If it has two weaknesses, however, the first is the time thing, but the second is it's trading system. It's unbelievably easy to fleece other clubs. For example, on June 6th, I shipped Delmon Young (who was hitting quite well at the time), Ezequiel Carrera, Michael Martinez and $6,000,000 to Cleveland for prospects. In this case, two top prospects, shortstops Ronny Rodriguez and Dorssys Paulino. The next day, I flipped Rodriguez to Pittsburgh, along with Mike Adams, Mitch Gueller, Tyler Cloyd and another $6,000,000 for Jameson Taillon and Luis Heredia. If Ruben tried to make either of these deals, he'd be jailed for impersonating a comedian.
But I'm not Ruben, I'm Smartypants McGee, and I wasn't done shedding getriddables. In late June, I sent Jonathan Papelbon, Raul Valdes, two low level prospects and $4,500,000 to San Francisco, in exchange for Brandon Belt, Joe Panik and three minor leaguers. The same day, I made the most painful deal of the season: flipping Ryan Howard to the Yankees with Cody Asche, in return for Mark Montgomery, Austin June, two more minor leaguers and $12,000,000. Howard had hit 21 homeruns with a 1.030 OPS to that point.

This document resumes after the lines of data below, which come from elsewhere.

(* ===== verification/Tcptask.v ===== *)
(** * gonet/tcptask.go: a TCP connection that exchanges framed messages

    A frame is a 4-byte little-endian length and that many bytes.  The file
    models the task's state and operations, the receive loop as a function of
    the inbound byte stream, and the ends of a session; the send loop, with the
    senders and a concurrent [Close], is in Sendloop.v. *)

From S2P Require Import Prelude Chan Bytebuffer Netio Framing.

(** ** State *)

(** The task.  [connOpen] is the state of [Conn], [closeCalls] counts the calls
    of [derived.OnClose], [running] the goroutine pairs started. *)
Record TcpTask := mkTcpTask {
  closed : Z;
  verified : Z;
  stopedChan : chan unit;
  recvBuff : ByteBuffer;
  sendBuff : ByteBuffer;
  signal : chan unit;
  keepAliveSecond : Z;
  TaskIndex : Z;
  connOpen : bool;
  closeCalls : nat;
  running : nat
}.

Definition NewTcpTask (now : Z) : TcpTask :=
  {| closed := -1; verified := 0; stopedChan := make_chan 1;
     recvBuff := NewByteBuffer; sendBuff := NewByteBuffer; signal := make_chan 1;
     keepAliveSecond := 0; TaskIndex := now;
     connOpen := true; closeCalls := 0; running := 0 |}.

Definition NewTcpTaskTimeout (now timeout : Z) : TcpTask :=
  {| closed := -1; verified := 0; stopedChan := make_chan 1;
     recvBuff := NewByteBuffer; sendBuff := NewByteBuffer; signal := make_chan 1;
     keepAliveSecond := timeout; TaskIndex := now;
     connOpen := true; closeCalls := 0; running := 0 |}.

Definition set_closed (t : TcpTask) (c : Z) : TcpTask :=
  {| closed := c; verified := verified t; stopedChan := stopedChan t;
     recvBuff := recvBuff t; sendBuff := sendBuff t; signal := signal t;
     keepAliveSecond := keepAliveSecond t; TaskIndex := TaskIndex t;
     connOpen := connOpen t; closeCalls := closeCalls t; running := running t |}.

Definition set_sendBuff (t : TcpTask) (b : ByteBuffer) : TcpTask :=
  {| closed := closed t; verified := verified t; stopedChan := stopedChan t;
     recvBuff := recvBuff t; sendBuff := b; signal := signal t;
     keepAliveSecond := keepAliveSecond t; TaskIndex := TaskIndex t;
     connOpen := connOpen t; closeCalls := closeCalls t; running := running t |}.

Definition set_signal (t : TcpTask) (c : chan unit) : TcpTask :=
  {| closed := closed t; verified := verified t; stopedChan := stopedChan t;
     recvBuff := recvBuff t; sendBuff := sendBuff t; signal := c;
     keepAliveSecond := keepAliveSecond t; TaskIndex := TaskIndex t;
     connOpen := connOpen t; closeCalls := closeCalls t; running := running t |}.

Definition set_stopedChan (t : TcpTask) (c : chan unit) : TcpTask :=
  {| closed := closed t; verified := verified t; stopedChan := c;
     recvBuff := recvBuff t; sendBuff := sendBuff t; signal := signal t;
     keepAliveSecond := keepAliveSecond t; TaskIndex := TaskIndex t;
     connOpen := connOpen t; closeCalls := closeCalls t; running := running t |}.

(** ** Operations *)

Definition Signal (t : TcpTask) : go TcpTask :=
  let! (c, _) := try_send (signal t) tt in Ret (set_signal t c).

Definition IsClosed (t : TcpTask) : bool := negb (closed t =? 0).

Definition Stop (t : TcpTask) : go (TcpTask * bool) :=
  if IsClosed t then Ret (t, false)
  else
    let! (c, sent) := try_send (stopedChan t) tt in
    if sent then Ret (set_stopedChan t c, true) else Ret (t, false).

(** [CompareAndSwap(&closed, -1, 0)], then the two loops are started. *)
Definition Start (t : TcpTask) : TcpTask :=
  if closed t =? -1 then
    {| closed := 0; verified := verified t; stopedChan := stopedChan t;
       recvBuff := recvBuff t; sendBuff := sendBuff t; signal := signal t;
       keepAliveSecond := keepAliveSecond t; TaskIndex := TaskIndex t;
       connOpen := connOpen t; closeCalls := closeCalls t; running := S (running t) |}
  else t.

(** [Close]: the state reached and whether it panicked on the way.  The
    connection is closed and the buffers reset before [close(stopedChan)],
    and [OnClose] is called after it. *)
Definition Close (t : TcpTask) : TcpTask * bool :=
  if closed t =? 0 then
    let t' := {| closed := -1; verified := verified t; stopedChan := stopedChan t;
       recvBuff := Reset (recvBuff t); sendBuff := Reset (sendBuff t); signal := signal t;
       keepAliveSecond := keepAliveSecond t; TaskIndex := TaskIndex t;
       connOpen := false; closeCalls := closeCalls t; running := running t |} in
    match close_chan (stopedChan t) with
    | Panic => (t', true)
    | Ret c =>
        ({| closed := closed t'; verified := verified t'; stopedChan := c;
            recvBuff := recvBuff t'; sendBuff := sendBuff t'; signal := signal t';
            keepAliveSecond := keepAliveSecond t'; TaskIndex := TaskIndex t';
            connOpen := false; closeCalls := S (closeCalls t'); running := running t' |}, false)
    end
  else (t, false).

Definition Verify (t : TcpTask) : TcpTask :=
  {| closed := closed t; verified := 1; stopedChan := stopedChan t;
     recvBuff := recvBuff t; sendBuff := sendBuff t; signal := signal t;
     keepAliveSecond := keepAliveSecond t; TaskIndex := TaskIndex t;
     connOpen := connOpen t; closeCalls := closeCalls t; running := running t |}.

Definition IsVerified (t : TcpTask) : bool := verified t =? 1.

Definition Terminate (t : TcpTask) : TcpTask * bool := Close t.

(** The body the four send operations share: append the pieces to [sendBuff]
    under the mutex, then wake the send loop. *)
Definition send_pieces (t : TcpTask) (app : ByteBuffer -> go ByteBuffer) : go (TcpTask * bool) :=
  if IsClosed t then Ret (t, false)
  else
    let! b := app (sendBuff t) in
    let! t := Signal (set_sendBuff t b) in
    Ret (t, true).

Definition RouteRpcBuffToService (t : TcpTask) (flag innerId uid : Z) (buffer : list Z)
    : go (TcpTask * bool) :=
  let bsize := zlen buffer + 8 + 8 + 1 in
  send_pieces t (fun b =>
    let! b := Append b [u8 bsize; u8 (Z.shiftr bsize 8); u8 (Z.shiftr bsize 16);
                        u8 (Z.shiftr bsize 24); flag] in
    let! b := AppendUint64 b innerId in
    let! b := AppendUint64 b (u64 uid) in
    Append b buffer).

Definition SendInnerMsgToClient (t : TcpTask) (flag mainCmd subCmd rpcId : Z) (buffer : list Z)
    : go (TcpTask * bool) :=
  let bsize := zlen buffer + 8 in
  send_pieces t (fun b =>
    let! b := Append b [u8 bsize; u8 (Z.shiftr bsize 8); u8 (Z.shiftr bsize 16);
                        u8 (Z.shiftr bsize 24); flag; mainCmd] in
    let! b := AppendUint16 b subCmd in
    let! b := AppendUint32 b rpcId in
    Append b buffer).

Definition AsyncRawSend (t : TcpTask) (buffer : list Z) : go (TcpTask * bool) :=
  send_pieces t (fun b => Append b buffer).

Definition AsyncSend (t : TcpTask) (buffer : list Z) : go (TcpTask * bool) :=
  let bsize := zlen buffer in
  send_pieces t (fun b =>
    let! b := Append b [u8 bsize; u8 (Z.shiftr bsize 8); u8 (Z.shiftr bsize 16);
                        u8 (Z.shiftr bsize 24)] in
    Append b buffer).

Definition AsyncSendWithHead (t : TcpTask) (head buffer : list Z) : go (TcpTask * bool) :=
  let bsize := zlen buffer + zlen head + cmd_header_size in
  send_pieces t (fun b =>
    let! b := Append b [u8 bsize; u8 (Z.shiftr bsize 8); u8 (Z.shiftr bsize 16);
                        u8 (Z.shiftr bsize 24)] in
    let! b := Append b head in
    Append b buffer).

(** ** The receive loop *)

Definition readAtLeast (conn : list (list Z)) (buff : ByteBuffer) (neednum : Z)
    : go (list (list Z) * ByteBuffer * option io_err) := fill conn buff neednum.

(** One round: the loop ends, or a message is passed to [ParseMsg]. *)
Definition recv_round (conn : list (list Z)) (rb : ByteBuffer)
    : go (recv_end + (list (list Z) * ByteBuffer * list Z)) :=
  let totalsize := RdSize rb in
  let! (conn, rb, err) :=
    (if totalsize <? cmd_header_size
     then readAtLeast conn rb (cmd_header_size - totalsize)
     else Ret (conn, rb, None)) in
  match err with
  | Some e => Ret (inl (RecvErr e))
  | None =>
      let totalsize := RdSize rb in
      let! msgbuff := RdBuf rb in
      let! header := slice msgbuff 0 4 in
      let datasize := le_value header in
      if (datasize <=? 0) || (cmd_max_size <? datasize) then Ret (inl (RecvBadSize datasize))
      else
        let! (conn, rb, err) :=
          (if totalsize <? datasize + cmd_header_size
           then readAtLeast conn rb (datasize + cmd_header_size - totalsize)
           else Ret (conn, rb, None)) in
        match err with
        | Some e => Ret (inl (RecvErr e))
        | None =>
            let! msgbuff := RdBuf rb in
            let! msg := slice msgbuff cmd_header_size (cmd_header_size + datasize) in
            Ret (inr (conn, RdFlip rb (datasize + cmd_header_size), msg))
        end
  end.

Definition recvloop := loop recv_round.

(** ** The wire format *)

(** The header is the length; lengths from 1 to [cmd_max_size] are accepted. *)
#[refine, export] Instance tcp_framing : Framing (list Z) := {
  read_size msgbuff := let! header := slice msgbuff 0 4 in Ret (le_value header);
  read_msg msgbuff datasize := slice msgbuff cmd_header_size (cmd_header_size + datasize);
  accepts datasize := negb ((datasize <=? 0) || (cmd_max_size <? datasize));
  body_size := le_value;
  message hdr body := body
}.
Proof.
  - intros hdr rest Hh _. unfold cmd_header_size in Hh.
    rewrite slice_ok by (rewrite ?zlen_app; pose proof (zlen_nonneg rest); lia). cbn [go_bind].
    rewrite sub_app_l by lia. by rewrite <- Hh, sub_full.
  - intros hdr body rest Hh Hb. by apply slice_frame.
  - intros hdr _ Hb. by apply le_value_nonneg.
Defined.

Lemma recv_round_frame conn rb : recv_round conn rb = frame_round conn rb.
Proof.
  unfold recv_round, frame_round, readAtLeast. destruct (_ : go (_ * _ * _)) as [[[c b] e]|]; [|done].
  cbn [go_bind]. destruct e; [done|]. destruct (RdBuf b) as [mb|]; [|done]. cbn [go_bind].
  simpl. destruct (slice mb 0 4); [|done]. cbn [go_bind]. by rewrite negb_involutive.
Qed.

Lemma recvloop_frame fuel conn rb : recvloop fuel conn rb = loop frame_round fuel conn rb.
Proof. apply loop_ext, recv_round_frame. Qed.

Definition size_ok (n : Z) : Prop := 0 < n <= cmd_max_size.

(** The frame of a message. *)
Definition frame (body : list Z) : list Z := le_bytes 4 (zlen body) ++ body.

Lemma accepts_ok n : size_ok n -> accepts n = true.
Proof. unfold size_ok, accepts. simpl. intros. apply negb_true_iff, orb_false_iff. lia. Qed.

Lemma frame_framed (body : list Z) : size_ok (zlen body) -> framed body (frame body).
Proof.
  intros Hok. exists (le_bytes 4 (zlen body)), body. cbn [body_size tcp_framing message].
  rewrite le_value_bytes_small by (unfold size_ok, cmd_max_size in *; lia).
  split_and!; try done. by apply accepts_ok.
Qed.

(** C24: the receive loop is a decoder of the byte stream.  However the network
    cuts the stream into segments, [recvloop] on a new task neither panics nor
    runs forever: it delivers exactly the messages of the frames that arrived
    whole, in order, and ends when the stream does or at the first frame whose
    length is zero or above [cmd_max_size]. *)
Theorem tcp_recvloop_decodes (segs : list (list Z)) (Hbytes : Forall is_byte (concat segs)) :
  exists msgs e, recvloop (S (length (concat segs))) segs NewByteBuffer = Ret (msgs, Some e) /\
    decodes (concat segs) msgs (end_class e) /\
    forall msgs' e', decodes (concat segs) msgs' e' -> msgs' = msgs /\ e' = end_class e.
Proof. rewrite recvloop_frame. by apply loop_decodes. Qed.

Lemma tcp_recvloop_decodes_witness :
  exists msgs e, recvloop 10 [[1; 0]; [0; 0; 7; 0; 0; 0]; [0]] NewByteBuffer = Ret (msgs, Some e) /\
    decodes [1; 0; 0; 0; 7; 0; 0; 0; 0] msgs (end_class e) /\ msgs = [[7]] /\ e = RecvBadSize 0.
Proof.
  destruct (tcp_recvloop_decodes [[1; 0]; [0; 0; 7; 0; 0; 0]; [0]]) as (msgs & e & He & Hd & _).
  - refine (bool_decide_unpack _ _). by vm_compute.
  - exists msgs, e. split; [exact He|]. split; [exact Hd|]. vm_compute in He. by simplify_eq.
Defined.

A quick trade sent Michael Young to Oakland in exchange for Addison Russell; and finally, John Lannan, Laynce Nix, Humberto Quintero and $2,500,000 were sent to Toronto, in exchange for Anthony Gose and some minor leaguers.
After those six deals, the Phillies had slashed payroll to $116,500,000; while mortgaging their short-term for continued success. Or so I thought. With an embarrassing lineup:
the Phillies sat at 43-40 on July 1st, and expected to go nowhere but down. Instead, we won 11 in a row, then six in a row, and ultimately finished the season with 56-26 stretch. Woah. We lost in the first round to Atlanta, of course, but it was a hell of a run, simulated or not.
There was one other pretty epic highlight, though:
Out of the Park Baseball 14 is available for Windows, Mac and Linux for $39.99. If you're a nerd like me, and if you're reading this, you are, it's well worth the cost. I'd give it 4.5 Antiquallses. If you're more interested in the mechanics of baseball itself, and less in the animated figures making fools of themselves on your screen, OOTP is highly recommended.
Postscript: Chad Durbin's 2013 line: 2W, 2L, 32 games, 39 IP, 68H, 11HR, 60BB, 16K, 20.31ERA, -3.0 WAR.